** Data listing follows **
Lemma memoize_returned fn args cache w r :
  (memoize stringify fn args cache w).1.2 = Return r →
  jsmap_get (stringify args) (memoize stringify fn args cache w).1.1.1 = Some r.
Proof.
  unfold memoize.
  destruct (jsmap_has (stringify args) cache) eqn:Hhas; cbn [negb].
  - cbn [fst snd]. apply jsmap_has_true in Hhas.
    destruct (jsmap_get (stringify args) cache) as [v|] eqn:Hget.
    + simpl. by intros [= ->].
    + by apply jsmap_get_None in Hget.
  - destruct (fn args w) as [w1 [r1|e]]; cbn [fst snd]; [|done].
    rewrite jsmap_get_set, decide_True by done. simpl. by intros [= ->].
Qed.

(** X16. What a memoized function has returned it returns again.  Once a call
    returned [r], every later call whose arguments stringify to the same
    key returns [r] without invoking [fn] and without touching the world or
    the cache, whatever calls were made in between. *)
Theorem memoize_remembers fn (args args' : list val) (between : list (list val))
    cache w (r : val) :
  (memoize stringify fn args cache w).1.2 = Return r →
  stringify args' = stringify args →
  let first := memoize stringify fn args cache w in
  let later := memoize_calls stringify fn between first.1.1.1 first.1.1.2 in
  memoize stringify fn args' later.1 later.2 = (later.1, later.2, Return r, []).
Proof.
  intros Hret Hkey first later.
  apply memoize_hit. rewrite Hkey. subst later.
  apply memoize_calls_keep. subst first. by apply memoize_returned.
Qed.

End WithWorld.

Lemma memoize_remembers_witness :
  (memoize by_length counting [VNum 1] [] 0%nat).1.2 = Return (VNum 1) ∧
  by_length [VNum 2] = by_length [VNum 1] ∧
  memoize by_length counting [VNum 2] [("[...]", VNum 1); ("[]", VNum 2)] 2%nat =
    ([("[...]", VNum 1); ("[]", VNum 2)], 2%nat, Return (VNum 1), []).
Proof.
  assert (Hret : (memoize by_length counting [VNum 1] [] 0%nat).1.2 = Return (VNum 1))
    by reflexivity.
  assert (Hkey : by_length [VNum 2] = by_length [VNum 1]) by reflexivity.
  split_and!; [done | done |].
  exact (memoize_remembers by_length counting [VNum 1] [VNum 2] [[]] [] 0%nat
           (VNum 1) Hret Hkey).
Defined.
** End of Data listing **
_Task description_.
Give the data again, exactly.

_Answer to the problem_.
Lemma memoize_returned fn args cache w r :
  (memoize stringify fn args cache w).1.2 = Return r →
  jsmap_get (stringify args) (memoize stringify fn args cache w).1.1.1 = Some r.
Proof.
  unfold memoize.
  destruct (jsmap_has (stringify args) cache) eqn:Hhas; cbn [negb].
  - cbn [fst snd]. apply jsmap_has_true in Hhas.
    destruct (jsmap_get (stringify args) cache) as [v|] eqn:Hget.
    + simpl. by intros [= ->].
    + by apply jsmap_get_None in Hget.
  - destruct (fn args w) as [w1 [r1|e]]; cbn [fst snd]; [|done].
    rewrite jsmap_get_set, decide_True by done. simpl. by intros [= ->].
Qed.

(** X16. What a memoized function has returned it returns again.  Once a call
    returned [r], every later call whose arguments stringify to the same
    key returns [r] without invoking [fn] and without touching the world or
    the cache, whatever calls were made in between. *)
Theorem memoize_remembers fn (args args' : list val) (between : list (list val))
    cache w (r : val) :
  (memoize stringify fn args cache w).1.2 = Return r →
  stringify args' = stringify args →
  let first := memoize stringify fn args cache w in
  let later := memoize_calls stringify fn between first.1.1.1 first.1.1.2 in
  memoize stringify fn args' later.1 later.2 = (later.1, later.2, Return r, []).
Proof.
  intros Hret Hkey first later.
  apply memoize_hit. rewrite Hkey. subst later.
  apply memoize_calls_keep. subst first. by apply memoize_returned.
Qed.

End WithWorld.

Lemma memoize_remembers_witness :
  (memoize by_length counting [VNum 1] [] 0%nat).1.2 = Return (VNum 1) ∧
  by_length [VNum 2] = by_length [VNum 1] ∧
  memoize by_length counting [VNum 2] [("[...]", VNum 1); ("[]", VNum 2)] 2%nat =
    ([("[...]", VNum 1); ("[]", VNum 2)], 2%nat, Return (VNum 1), []).
Proof.
  assert (Hret : (memoize by_length counting [VNum 1] [] 0%nat).1.2 = Return (VNum 1))
    by reflexivity.
  assert (Hkey : by_length [VNum 2] = by_length [VNum 1]) by reflexivity.
  split_and!; [done | done |].
  exact (memoize_remembers by_length counting [VNum 1] [VNum 2] [[]] [] 0%nat
           (VNum 1) Hret Hkey).
Defined.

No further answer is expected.